▸ **TASK REQUIREMENTS**: Return the lines below exactly as they appear, please, starting with the first and ending with the one that contains "collection's, even when".

▸ **DATA PROVIDED**:

(* ===== verification/Supply.v ===== *)
(** * The recorded supply of a collection

    A mint ends with the collection telling the marketplace to read its supply
    again, so outside a mint the supply recorded in the registry is the
    collection's, even when receivers of tokens mint again in their callback. *)

From stdpp Require Import base list gmap strings numbers relations.
From Stdlib Require Import ZArith Lia.
From S2P Require Import Prelude Evm Erc721 NFTCollection MarketStorage Marketplace Chain Trace ChainFacts.
From S2P Require Import EnvLaws MarketFacts Steps Invariants Money Purchases Safety.

Section supply.
Variable this : address.
Variable create_address : N → address.
Variable accepts_ether : address → bool.

#[local] Instance chain_ops : ChainEnv Env := Env_ops this create_address accepts_ether.

Abbreviation exec := (exec this create_address accepts_ether).
Abbreviation evolves := (evolves this create_address accepts_ether).
Abbreviation reachable := (reachable this create_address accepts_ether).
Abbreviation inv := (inv this create_address accepts_ether).
Implicit Types (w : World).

(** The registry's supply of [c] is the collection's own. *)
Definition synced w (c : address) : Prop :=
  c_isActive (collections (m_store w)).[c] = true →
  nft_totalSupply (m_env w) c = Ok (c_totalSupply (collections (m_store w)).[c]).

Lemma synced_same w w' c :
  collections (m_store w') = collections (m_store w) →
  nft_totalSupply (m_env w') c = nft_totalSupply (m_env w) c →
  synced w c → synced w' c.
Proof. unfold synced. by intros -> ->. Qed.

(** Changing one collection does not disturb the others. *)
Lemma synced_other w c n n' b :
  e_nfts (m_env w) !! c = Some n → b ≠ c →
  synced w b → synced (set_env (set_nft c n' (m_env w)) w) b.
Proof.
  intros Hn Hb. apply synced_same; [done|]. cbn. unfold view_nft. cbn.
  by rewrite lookup_insert_ne.
Qed.

Lemma synced_keep_count w c n n' b :
  e_nfts (m_env w) !! c = Some n → _tokenIds n' = _tokenIds n →
  synced w b → synced (set_env (set_nft c n' (m_env w)) w) b.
Proof.
  intros Hn Hc. apply synced_same; [done|].
  by apply (set_nft_totalSupply this create_address accepts_ether c n n' (m_env w) b).
Qed.

Lemma market_synced m f w w' c :
  inv w → valid_msg this w m →
  market_exec this create_address accepts_ether m f w = Ok (tt, w') →
  synced w c → synced w' c.
Proof.
  intros Hi Hv H Hs. destruct Hi as [[Hok _ _] _ _ _ _].
  destruct (market_effect this create_address accepts_ether m f w tt w' Hv Hok H) as [_ He].
  destruct f; cbn [effect] in He; split_hyps;
    repeat match goal with
    | H : same_tokens _ _ _ _ _ |- _ => destruct H as (_ & Hsup & _)
    | H : token_moved _ _ _ _ _ _ _ _ _ |- _ => destruct H as (_ & _ & Hsup & _)
    end;
    try (apply (synced_same w w' c); [|by apply Hsup|exact Hs];
         match goal with H : m_store w' = _ |- _ => rewrite H end;
         first [done | unfold left_by, bid_placed, refunded; cbn; by case_decide]).
  - intros Ha. match goal with H : m_store w' = _ |- _ => rewrite H in Ha |- * end.
    revert Ha. unfold created. cbn -[mget]. rewrite mget_insert. case_decide as Hd.
    + subst c. intros _. done.
    + intros Ha. transitivity (nft_totalSupply (m_env w) c); [|by apply Hs].
      match goal with H : _ |- _ => by apply H end.
  - intros Ha. match goal with H : m_store w' = _ |- _ => rewrite H in Ha |- * end.
    revert Ha. unfold supply_updated. cbn. rewrite mget_insert. case_decide as Hd.
    + subst c. intros _. etransitivity; [by apply Hsup|done].
    + intros Ha. etransitivity; [by apply Hsup|by apply Hs].
Qed.

(** The notification at the end of a mint. *)
Lemma notified_synced c ts w w' b :
  updateCollectionTotalSupply (Msg c 0 ts) c w = Ok (tt, w') →
  (b ≠ c → synced w b) → synced w' b.
Proof.
  intros H Hs. apply updateCollectionTotalSupply_Ok in H as (Ha & _ & k & Hk & Hst & He & _).
  unfold synced. rewrite He, Hst. unfold supply_updated. cbn [collections upd_collections].
  rewrite mget_insert. case_decide as Hd; [by subst b|]. apply Hs. congruence.
Qed.

Lemma on_erc721_count {A} (p : M evm_error Erc721Storage A) n a n' :
  on_erc721 p n = Ok (a, n') → _tokenIds n' = _tokenIds n.
Proof. intros H. by apply on_erc721_Ok in H as (e & _ & ->). Qed.

Lemma self_synced {A} c (p : M evm_error Erc721Storage A) w a w' b :
  external (on_nft c (on_erc721 p)) w = Ok (a, w') → synced w b → synced w' b.
Proof.
  intros H. apply self_Ok in H as (n & n' & Hn & H & ->).
  apply synced_keep_count with (n := n); [done|]. by eapply on_erc721_count.
Qed.

Lemma mint_synced hook m c to uri w id w' b :
  (∀ w1 w2, hook w1 = Ok (tt, w2) → inv w1 → ∀ b, synced w1 b → synced w2 b) →
  mint (λ A p, external (on_nft c p)) (checkOnERC721Received this hook)
    (updateCollectionTotalSupply (Msg c 0 (block_timestamp m)) c) (msg_sender m) to uri w
    = Ok (id, w') →
  this ≠ 0%N → inv w → synced w b → synced w' b.
Proof.
  intros Hhook H H0 Hi Hs. unfold mint, _safeMint in H.
  apply bind_Ok in H as (? & w1 & H1 & H). apply bind_Ok in H as (id' & w2 & H2 & H).
  apply bind_Ok in H as (? & w4 & H3 & H). apply bind_Ok in H3 as (? & w3 & H3 & H4).
  apply bind_Ok in H as (? & w5 & H5 & H). apply bind_Ok in H as ([] & w6 & H6 & H).
  injection H as <- <-. eapply notified_synced; [done|]. intros Hne.
  destruct (mint_begin _ _ _ _ _ _ _ _ _ _ H1 H2 H3) as (n & n1 & n2 & Hn & _ & Hn1 & Hn2 & ->).
  apply check_Ok in H4 as [Hto H4]. repeat match goal with x : unit |- _ => destruct x end.
  eapply self_synced; [exact H5|]. eapply Hhook; [exact H4| |by eapply synced_other].
  eapply astep_inv; [exact Hi|]. eapply as_nft; [done|]. eapply nl_mint; [|done..].
  by eapply not_code_not_this.
Qed.

Lemma nft_synced hook m c f w w' b :
  (∀ w1 w2, hook w1 = Ok (tt, w2) → inv w1 → ∀ b, synced w1 b → synced w2 b) →
  valid_msg this w m → nft_exec this create_address accepts_ether hook m c f w = Ok (tt, w') →
  this ≠ 0%N → inv w → synced w b → synced w' b.
Proof.
  intros Hhook (Hs0 & Hsc & _) H H0 Hi Hs. unfold nft_exec in H. apply bind_Ok in H as (? & ? & He & H).
  apply ensure_Ok in He as [_ ->].
  destruct f as [to uri|to id|op ap|from to id|from to id|o|]; cbv beta iota zeta in H.
  - apply bind_Ok in H as (id & w1 & H & Hr). injection Hr as <-. by eapply mint_synced.
  - by eapply self_synced.
  - by eapply self_synced.
  - by eapply self_synced.
  - unfold safeTransferFrom in H. apply bind_Ok in H as (? & w1 & H & Hc).
    apply check_Ok in Hc as [_ Hc]. 
    eapply Hhook; [exact Hc| |by eapply self_synced].
    apply self_Ok in H as (n & n' & Hn & H & ->).
    eapply astep_inv; [exact Hi|]. eapply as_nft; [done|]. eapply (nl_transferFrom this n (msg_sender m)); [done| |done].
    by eapply not_code_not_this.
  - apply self_Ok in H as (n & n' & Hn & (_ & _ & ->)%transferOwnership_Ok & ->).
    by eapply synced_keep_count.
  - apply self_Ok in H as (n & n' & Hn & [_ ->]%renounceOwnership_Ok & ->).
    by eapply synced_keep_count.
Qed.

Lemma evolves_synced w w' :
  this ≠ 0%N → evolves w w' → inv w → ∀ c, synced w c → synced w' c.
Proof.
  intros H0. induction 1 as [w|w1 w2 w3 H1 IH1 H2 IH2|w m f hook w' Hv Hcall Hh IH H|w b Hb];
    intros Hi c Hs.
  - done.
  - apply IH2; [by eapply evolves_inv|by apply IH1].
  - destruct f as [f|a f].
    + by eapply market_synced.
    + eapply nft_synced; [intros w1 w2 Hr Hi1; by apply (IH w1 w2 Hr Hi1)|done..].
  - by eapply synced_same.
Qed.

Lemma reachable_supply w c :
  this ≠ 0%N → reachable w → c ∈ collectionAddresses (m_store w) →
  nft_totalSupply (m_env w) c = Ok (c_totalSupply (collections (m_store w)).[c]).
Proof.
  intros H0 Hr Hc. pose proof (reachable_inv _ _ _ H0 _ Hr) as Hi.
  destruct Hr as (w0 & Hg & He).
  assert (Hs : synced w c).
  { eapply evolves_synced; [done|done|by apply genesis_inv|]. intros Ha.
    apply (genesis_inv _ create_address accepts_ether H0) in Hg as Hi0.
    destruct Hg as (m & b & Hd & _). rewrite deploy_run in Hd. injection Hd as <-.
    cbn in Ha. by rewrite mget_empty in Ha. }
  apply Hs. by apply (reg_active _ _ (inv_r _ _ _ _ Hi)).
Qed.

(** In every reachable state the supply the registry records for a
    collection is the number of tokens that collection has minted. *)
Theorem supply_in_sync w c :
  this ≠ 0%N → reachable w → c ∈ collectionAddresses (m_store w) →
  nft_totalSupply (m_env w) c = Ok (c_totalSupply (collections (m_store w)).[c]).
Proof. apply reachable_supply. Qed.
End supply.

Lemma supply_in_sync_witness :
  let w := demo.w_sold in
  @nft_totalSupply _ (Env_ops demo.this demo.create_address demo.accepts_ether)
    (m_env w) demo.apes = Ok (c_totalSupply (collections (m_store w)).[demo.apes]).
Proof.
  assert (Hin : demo.apes ∈ collectionAddresses (m_store demo.w_sold))
    by (apply (bool_decide_unpack _); by vm_compute).
  exact (supply_in_sync demo.this demo.create_address demo.accepts_ether demo.w_sold demo.apes
    ltac:(done) demo.w_sold_reachable Hin).
Defined.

▸ **ANSWER FOR THIS EXERCISE**:
(* ===== verification/Supply.v ===== *)
(** * The recorded supply of a collection

    A mint ends with the collection telling the marketplace to read its supply
    again, so outside a mint the supply recorded in the registry is the
    collection's, even when receivers of tokens mint again in their callback. *)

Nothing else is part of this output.